Global and regional brain metabolic scaling and its functional consequences

TL;DR

This study reveals that brain metabolic rates scale with brain volume in mammals, showing regional uniformity except for white matter, and that total brain metabolism scales more steeply than previously thought, impacting understanding of brain function.

Contribution

It provides empirical evidence that brain metabolic scaling exponents are consistent across regions and exceeds the classical 3/4 power law, offering new insights into neurophysiological scaling laws.

Findings

Volume-specific metabolic rates scale with brain volume at an exponent of about -0.15.

White matter metabolism scales with an exponent of -1/4.

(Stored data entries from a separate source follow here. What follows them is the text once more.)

(** * Maestro firmware: audio ring buffer, VAD, YIN pitch step, turn detector

    A shallow embedding of the signal-processing core of the firmware
    ([audio_capture.cpp], [vad_detector.cpp], [pitch_detector.cpp],
    [main.cpp], and the pattern player of [feedback.cpp]), the properties
    of it that the specification states, and further properties of the
    code: invariants, memory safety of the array code, and behaviour at the
    edges.

    Conventions.
    - [uint32_t] values are [Z] in [0, 2^32); every subtraction or increment
      the C code performs on them is written with its wrap-around ([u32]).
    - [float] is IEEE-754 binary32, modelled with the executable
      specification of the Standard Library ([SpecFloat], precision 24,
      maximal exponent 128), one rounding per C operation.
    - [millis()] is an input: every function that reads the clock takes the
      value it reads as an argument.
    - Module-level [static] variables become the fields of one record per
      translation unit; functions pass the record explicitly. *)

From Stdlib Require Import ZArith Lia Bool List Sorted.
From Stdlib Require Import Floats.SpecFloat.
From stdpp Require Import base list.

Local Open Scope Z_scope.

(** ** Machine integers *)

Definition u32 (z : Z) : Z := z mod 2 ^ 32.
Definition u16 (z : Z) : Z := z mod 2 ^ 16.

(** [(int)x] for an unsigned 32-bit [x] (two's complement). *)
Definition int_of_u32 (z : Z) : Z :=
  if z <? 2 ^ 31 then z else z - 2 ^ 32.

(** ** IEEE-754 binary32 *)

Module F32.

Definition prec : Z := 24.
Definition emax : Z := 128.

Definition t : Type := spec_float.

Definition add : t -> t -> t := SFadd prec emax.
Definition sub : t -> t -> t := SFsub prec emax.
Definition mul : t -> t -> t := SFmul prec emax.
Definition div : t -> t -> t := SFdiv prec emax.
Definition sqrt : t -> t := SFsqrt prec emax.
Definition ltb : t -> t -> bool := SFltb.
Definition leb : t -> t -> bool := SFleb.
Definition gtb (x y : t) : bool := SFltb y x.

(** Conversion of an integer to [float], round to nearest even. *)
Definition of_Z (z : Z) : t := binary_normalize prec emax z 0 false.

(** A decimal literal [n/d] with [n] and [d] exactly representable: the
    correctly rounded quotient is the binary32 value nearest to the
    literal. *)
Definition lit (n d : Z) : t := div (of_Z n) (of_Z d).

Definition is_nan (x : t) : bool :=
  match x with S754_nan => true | _ => false end.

Total brain oxygen and glucose consumption scale with brain volume at approximately 0.86.

Abstract

Background: Information processing in the brain requires large amounts of metabolic energy, the spatial distribution of which is highly heterogeneous reflecting complex activity patterns in the mammalian brain. Results: Here, it is found based on empirical data that, despite this heterogeneity, the volume-specific cerebral glucose metabolic rate of many different brain structures scales with brain volume with almost the same exponent around -0.15. The exception is white matter, the metabolism of which seems to scale with a standard specific exponent -1/4. The scaling exponents for the total oxygen and glucose consumptions in the brain in relation to its volume are identical and equal to $0.86\pm 0.03$, which is significantly larger than the exponents 3/4 and 2/3 suggested for whole body basal metabolism on body mass. Conclusions: These findings show explicitly that in mammals (i) volume-specific scaling exponents of the cerebral energy expenditure in different brain parts are approximately constant (except brain stem structures), and (ii) the total cerebral metabolic exponent against brain volume is greater than the much-cited Kleiber's 3/4 exponent. The neurophysiological factors that might account for the regional uniformity of the exponents and for the excessive scaling of the total brain metabolism are discussed, along with the relationship between brain metabolic scaling and computation.